Это была концовка знаменитого чеховского рассказа[83]. И почему-то не то от этой концовки, не то от таблетки валидола под языком перестало ныть и саднить сердце и вроде бы поутихла сосущая боль под ложечкой.
ВМЕСТО ЭПИЛОГА К РОМАНУ-ХРОНИКЕ
Письмо Рональда Вальдека старому товарищу в Грузию, посланное с оказией из Москвы в сентябре 1979 г.
Ты просил меня, дорогой Реваз, рассказать тебе несколько подробнее о больших моих житейских переменах, так круто изменивших мое привычное и, казалось бы, устойчивое бытие.

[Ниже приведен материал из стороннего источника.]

(* ===== verification/Sockepoll.v ===== *)
(** * Event polling of sockets ([lib/sockets/epoll.c])

    The emulation of epoll in the library for applications.  An entry connects a socket and an epoll instance; it is on
    the list of its socket, and on the active or the inactive list of its instance. *)
From S2P Require Import Prelude.
From stdpp Require Import gmap.
#[local] Open Scope Z_scope.

Module Sockepoll.

Definition NULL : Z := 0.
(** Constants of Linux. *)
Definition EPOLLIN : Z := 1.
Definition EPOLLOUT : Z := 4.
Definition EPOLLERR : Z := 8.
Definition EPOLLHUP : Z := 16.
Definition EPOLLRDHUP : Z := 8192.
Definition EPOLLET : Z := 2147483648.
Inductive epoll_op : Type := EPOLL_CTL_ADD | EPOLL_CTL_MOD | EPOLL_CTL_DEL | EPOLL_CTL_OTHER.

Record epoll_socket : Type := mk_es {
  es_ep : Z; es_s : Z; ep_next : Z; ep_prev : Z; so_prev : Z; so_next : Z; es_data : Z; mask : Z; active : bool
}.
#[export] Instance eta_es : Eta epoll_socket := fun e =>
  mk_es (es_ep e) (es_s e) (ep_next e) (ep_prev e) (so_prev e) (so_next e) (es_data e) (mask e) (active e).

Record epoll : Type := mk_epoll { inactive : Z; active_first : Z; active_last : Z; num_linux : Z; num_tas : Z; num_active : Z }.
#[export] Instance eta_epoll : Eta epoll := fun e =>
  mk_epoll (inactive e) (active_first e) (active_last e) (num_linux e) (num_tas e) (num_active e).

(** The entries, the instances, [ep_events] and [eps] of the sockets, and the allocated
    entries. *)
Record est : Type := mk_est { ess : Z -> epoll_socket; epolls : Z -> epoll; ep_events : Z -> Z; eps : Z -> Z; es_live : gset Z }.
#[export] Instance eta_est : Eta est := fun t => mk_est (ess t) (epolls t) (ep_events t) (eps t) (es_live t).

Implicit Types (t : est) (es ep s : Z).

(** Assignments to members. *)
Definition set_es t es (v : epoll_socket) : est := t <| ess := <[es := v]> (ess t) |>.
Definition set_ep t ep (v : epoll) : est := t <| epolls := <[ep := v]> (epolls t) |>.
Definition set_ep_next t es (v : Z) : est := set_es t es ((ess t es) <| ep_next := v |>).
Definition set_ep_prev t es (v : Z) : est := set_es t es ((ess t es) <| ep_prev := v |>).
Definition set_so_next t es (v : Z) : est := set_es t es ((ess t es) <| so_next := v |>).
Definition set_so_prev t es (v : Z) : est := set_es t es ((ess t es) <| so_prev := v |>).
Definition set_active t es (v : bool) : est := set_es t es ((ess t es) <| active := v |>).
Definition set_inactive_first t ep (v : Z) : est := set_ep t ep ((epolls t ep) <| inactive := v |>).
Definition set_active_first t ep (v : Z) : est := set_ep t ep ((epolls t ep) <| active_first := v |>).
Definition set_active_last t ep (v : Z) : est := set_ep t ep ((epolls t ep) <| active_last := v |>).
Definition set_num_active t ep (v : Z) : est := set_ep t ep ((epolls t ep) <| num_active := v |>).

(** ** The lists of an instance *)

Definition es_remove_inactive t es : outcome est :=
  let ep := es_ep (ess t es) in
  assert_ (negb (active (ess t es)));;
  let t := if negb (ep_prev (ess t es) =? NULL) then set_ep_next t (ep_prev (ess t es)) (ep_next (ess t es))
           else set_inactive_first t ep (ep_next (ess t es)) in
  let t := if negb (ep_next (ess t es) =? NULL) then set_ep_prev t (ep_next (ess t es)) (ep_prev (ess t es)) else t in
  Done t.

Definition es_add_inactive t es : est :=
  let ep := es_ep (ess t es) in
  let t := set_ep_prev t es NULL in
  let t := if inactive (epolls t ep) =? NULL then set_ep_next t es NULL
           else
             let t := set_ep_next t es (inactive (epolls t ep)) in
             set_ep_prev t (inactive (epolls t ep)) es in
  set_inactive_first t ep es.

Definition es_remove_active t es : outcome est :=
  let ep := es_ep (ess t es) in
  assert_ (active (ess t es));;
  assert_ (0 <? num_active (epolls t ep));;
  let t := if negb (ep_prev (ess t es) =? NULL) then set_ep_next t (ep_prev (ess t es)) (ep_next (ess t es))
           else set_active_first t ep (ep_next (ess t es)) in
  let t := if negb (ep_next (ess t es) =? NULL) then set_ep_prev t (ep_next (ess t es)) (ep_prev (ess t es))
           else set_active_last t ep (ep_prev (ess t es)) in
  Done (set_num_active t ep (u32 (num_active (epolls t ep) - 1))).

Definition es_add_active t es : est :=
  let ep := es_ep (ess t es) in
  let t :=
    if active_last (epolls t ep) =? NULL then
      let t := set_ep_prev t es NULL in
      let t := set_ep_next t es NULL in
      let t := set_active_first t ep es in
      set_active_last t ep es
    else
      let t := set_ep_next t es NULL in
      let t := set_ep_prev t es (active_last (epolls t ep)) in
      let t := set_ep_next t (active_last (epolls t ep)) es in
      set_active_last t ep es in
  set_num_active t ep (u32 (num_active (epolls t ep) + 1)).

Definition es_activate t es : outcome est :=
  if active (ess t es) then Done t
  else t ← es_remove_inactive t es; Done (es_add_active (set_active t es true) es).

Definition es_deactivate t es : outcome est :=
  if negb (active (ess t es)) then Done t
  else t ← es_remove_active t es; Done (es_add_inactive (set_active t es false) es).

Definition es_active_pushback t es : outcome est :=
  assert_ (active (ess t es));;
  t ← es_remove_active t es;
  Done (es_add_active t es).

Definition es_remove_ep t es : outcome est := if active (ess t es) then es_remove_active t es else es_remove_inactive t es.

Definition es_remove_sock t es : est :=
  let s := es_s (ess t es) in
  let t := if so_prev (ess t es) =? NULL then t <| eps := <[s := so_next (ess t es)]> (eps t) |>
           else set_so_next t (so_prev (ess t es)) (so_next (ess t es)) in
  if negb (so_next (ess t es) =? NULL) then set_so_prev t (so_next (ess t es)) (so_prev (ess t es)) else t.

Definition es_free t es : est := t <| es_live := es_live t ∖ {[es]} |>.

(** ** Events of a socket *)

Definition flextcp_epoll_sockinit t s : est := t <| ep_events := <[s := 0]> (ep_events t) |> <| eps := <[s := NULL]> (eps t) |>.

(** The loop of [flextcp_epoll_set]. *)
Fixpoint activate_all (n : nat) t es (newevs : Z) : outcome est :=
  match n with
  | O => NoFuel
  | S n =>
    if es =? NULL then Done t
    else
      t ← (if Z.land newevs (mask (ess t es)) =? 0 then Done t else es_activate t es);
      activate_all n t (so_next (ess t es)) newevs
  end.

Definition flextcp_epoll_set (fuel : nat) t s (evts : Z) : outcome est :=
  let newevs := Z.land (u32 (Z.lnot (ep_events t s))) evts in
  if newevs =? 0 then Done t
  else
    let t := t <| ep_events := <[s := Z.lor (ep_events t s) evts]> (ep_events t) |> in
    activate_all fuel t (eps t s) newevs.

Definition flextcp_epoll_clear t s (evts : Z) : est :=
  t <| ep_events := <[s := Z.ldiff (ep_events t s) evts]> (ep_events t) |>.

(** An entry leaves both lists and is freed. *)
Definition es_drop t es : outcome est :=
  let t := es_remove_sock t es in
  t ← es_remove_ep t es;
  Done (es_free t es).

Fixpoint flextcp_epoll_sockclose (n : nat) t s : outcome est :=
  match n with
  | O => NoFuel
  | S n => if eps t s =? NULL then Done t else t ← es_drop t (eps t s); flextcp_epoll_sockclose n t s
  end.

(** [flextcp_epoll_destroy], without freeing the instance; the number of references is 0. *)
Fixpoint drop_active (n : nat) t ep : outcome est :=
  match n with
  | O => NoFuel
  | S n => if active_first (epolls t ep) =? NULL then Done t else t ← es_drop t (active_first (epolls t ep)); drop_active n t ep
  end.
Fixpoint drop_inactive (n : nat) t ep : outcome est :=
  match n with
  | O => NoFuel
  | S n => if inactive (epolls t ep) =? NULL then Done t else t ← es_drop t (inactive (epolls t ep)); drop_inactive n t ep
  end.
Definition flextcp_epoll_destroy (fuel : nat) t ep : outcome est :=
  t ← drop_active fuel t ep; drop_inactive fuel t ep.

(** ** Calls of the application *)

(** The lists and numbers of a new instance, in [tas_epoll_create1]. *)
Definition epoll_create t ep : est := set_ep t ep (mk_epoll NULL NULL NULL 0 0 (num_active (epolls t ep))).

(** The search for the entry of a socket on an instance. *)
Fixpoint find_es (n : nat) t es ep : outcome Z :=
  match n with
  | O => NoFuel
  | S n => if (es =? NULL) || (es_ep (ess t es) =? ep) then Done es else find_es n t (so_next (ess t es)) ep
  end.

Inductive ctl_result : Type := CTL_OK | CTL_EINVAL | CTL_EEXIST | CTL_ENOMEM | CTL_ENOENT.

Definition event_mask : Z := Z.lor (Z.lor (Z.lor (Z.lor EPOLLIN EPOLLOUT) EPOLLERR) EPOLLHUP) EPOLLRDHUP.

(** The new entry of [EPOLL_CTL_ADD] on both its lists. *)
Definition es_add t es ep s (events data : Z) : est :=
  let t := t <| es_live := {[es]} ∪ es_live t |> in
  let t := set_es t es (mk_es ep s NULL NULL NULL NULL data (Z.lor events EPOLLERR) false) in
  let t := if eps t s =? NULL then t <| eps := <[s := es]> (eps t) |>
           else
             let t := set_so_next t es (eps t s) in
             let t := set_so_prev t (eps t s) es in
             t <| eps := <[s := es]> (eps t) |> in
  es_add_inactive t es.

(** [tas_epoll_ctl] for a socket; [m] is what [calloc] returns. *)
Definition epoll_ctl (fuel : nat) t ep (op : epoll_op) s (events data : Z) (m : option Z) : outcome (ctl_result * est) :=
  es ← find_es fuel t (eps t s) ep;
  let events := match op with EPOLL_CTL_ADD | EPOLL_CTL_MOD => Z.ldiff events EPOLLET | _ => events end in
  let invalid := match op with EPOLL_CTL_ADD | EPOLL_CTL_MOD => negb (Z.ldiff events event_mask =? 0) | _ => false end in
  let set_num_tas t d := set_ep t ep ((epolls t ep) <| num_tas := u32 (num_tas (epolls t ep) + d) |>) in
  if (invalid : bool) then Done (CTL_EINVAL, t)
  else match op with
  | EPOLL_CTL_ADD =>
    let t := set_num_tas t 1 in
    if negb (es =? NULL) then Done (CTL_EEXIST, t)
    else match m with
    | None => Done (CTL_ENOMEM, t)
    | Some es =>
      let t := es_add t es ep s events data in
      t ← (if negb (Z.land (ep_events t s) (mask (ess t es)) =? 0) then es_activate t es else Done t);
      Done (CTL_OK, t)
    end
  | EPOLL_CTL_MOD =>
    if es =? NULL then Done (CTL_ENOENT, t)
    else
      let t := set_es t es ((ess t es) <| mask := Z.lor events EPOLLERR |>) in
      t ← (if negb (Z.land (ep_events t s) (mask (ess t es)) =? 0) then es_activate t es else Done t);
      Done (CTL_OK, t)
  | EPOLL_CTL_DEL =>
    let t := set_num_tas t (-1) in
    if es =? NULL then Done (CTL_ENOENT, t)
    else t ← es_drop t es; Done (CTL_OK, t)
  | EPOLL_CTL_OTHER => Done (CTL_EINVAL, t)
  end.

(** The loop of [ep_poll_tas], with [n] of the active entries left: the events found, each
    with its data. *)
Fixpoint poll_loop (n : nat) t ep (maxevents : Z) : outcome (list (Z * Z) * est) :=
  match n with
  | O => Done ([], t)
  | S n =>
    if 0 <? maxevents then
      let es := active_first (epolls t ep) in
      if es =? NULL then Done ([], t)
      else
        let ev := Z.land (ep_events t (es_s (ess t es))) (mask (ess t es)) in
        if negb (ev =? 0) then
          let r := (ev, es_data (ess t es)) in
          t ← es_active_pushback t es;
          '(l, t) ← poll_loop n t ep (maxevents - 1);
          Done (r :: l, t)
        else t ← es_deactivate t es; poll_loop n t ep maxevents
    else Done ([], t)
  end.

(** [ep_poll_tas] behind its first step, [flextcp_sockctx_poll_n], which polls the context without the lock of the instance: the
    events of that poll are calls of [flextcp_epoll_set] and [flextcp_epoll_clear] before this one. *)
Definition ep_poll_tas t ep (maxevents : Z) : outcome (list (Z * Z) * est) :=
  poll_loop (Z.to_nat (num_active (epolls t ep))) t ep maxevents.

End Sockepoll.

Изволь, расскажу, но... повествование это, увы, не относится к легкому и развлекательному жанру. Итак, слушай!
Мы виделись с тобой последний раз в больнице, когда ты, будучи в Москве, зашел навестить меня под новый, наступавший 1979 год. Хватил меня тогда второй инфаркт, не столь капитальный, как первый, но все же опять сильно подрезавший мне крылышки. Тогда я рассказал тебе о целой полосе событий в моей жизни, о разладе в семье и о рождении в далеком Северограде моей младшей дочки[84], на юридическом языке «незаконной» (надо же измыслить такое гнусное слово!). О ее маме я тебе говорил и писал уже не раз — это любовь давняя, трудная и, как говорится, неистребимая. С тех пор, как родилась наша дочурка, душа просто разрывалась между моей московской семьей и холодным северным градом, воистину «для веселия плохо оборудованным».
И вот тогда, в больнице, в январе, Марианна прямо предъявила мне ультиматум: либо сохранение семейного статуса-кво при условии полного разрыва с Лизой, либо — скатертью, мол, дорога, однако... «в одном пенсне», то есть с оставлением семье всего движимого и недвижимого имущества — новой московской писательской квартиры, моей загородной дачи, построенной в качестве моей рабочей лаборатории, и всего прочего нажитого добра:
Мой сын Федя и сестра Вика сочли условия Марианны циничными, но предоставили полную свободу выбора, обещав поддержку при любом моем решении. Как помнишь и ты, друже, еще не зная об этой альтернативе, предчувствовал, что я послушаюсь «голоса сердца и совести» (это твое выражение). Так я и поступил. В самом деле: кто больше нуждался в моей поддержке — взрослые сыновья и Оля, живущие в московском комфорте и изобилии, или годовалая крошечка на далеком Севере, где ее маме грозили всяческие осложнения...
Забрал я свои рабочие книги с дачи и ушел на первых порах к Феде, попросив семью со временем выделить мне какое-то жилье, может быть, путем обмена моей 4-комнатной квартиры на 3-комнатную им и 1-комнатную мне. Они это обещали и ничего, как знаешь не предприняли, отпустив своего, уже ненужного папу на все четыре стороны. Папа пожил у Феди, погостил в Доме творчества и наконец снял в сотне километров от Москвы крестьянский дом, куда и перетащил с Севера свою Лизу с малюткой. Из этого дома тебе и пищу это послание.
Сейчас мы с Лизой уже «в законе», скоро переедем поближе к Москве, где нас пускают на зиму в чужую дачу на льготных условиях. А там, глядишь, и опять каким-нибудь московским жильем разживемся — Господь-то не без милости! Словом, вот так начинаю на восьмом десятке жизнь заново, только моторишко в груди немножко тревожит: староват и изношен! Ну да, глядишь, и дотянет до какой-нибудь пристани!
Гляжу вот из маленького окна на просторную русскую даль, окаймленную хвойным лесом. Там и река с пароходами и баржами, шлюз, куда мы ходим гулять, а совсем уж вдалеке, на черте окоема, — фермы железнодорожного моста и соборные купола старинного, некогда богатого и щедрого на красоту городка. Отсюда не видать, как все это теперь обветшало и сникло, и кажется, будто и в самом деле Русь все еще та же, что отразила татар и воздвигла эти соборные и монастырские храмы в память о своих погибших защитниках!.. Пожелай нам, старый друг, вырастить нашу девочку и найти еще силы, чтобы довести до конца задуманные и начатые работы над будущими книгами. Хочу успеть посвятить своей младшенькой роман о неисповедимых путях и ипостасях любви... И да. поможет мне "в этом не маленькое, трезвое человеческое рацио, а высокий божественный Логос!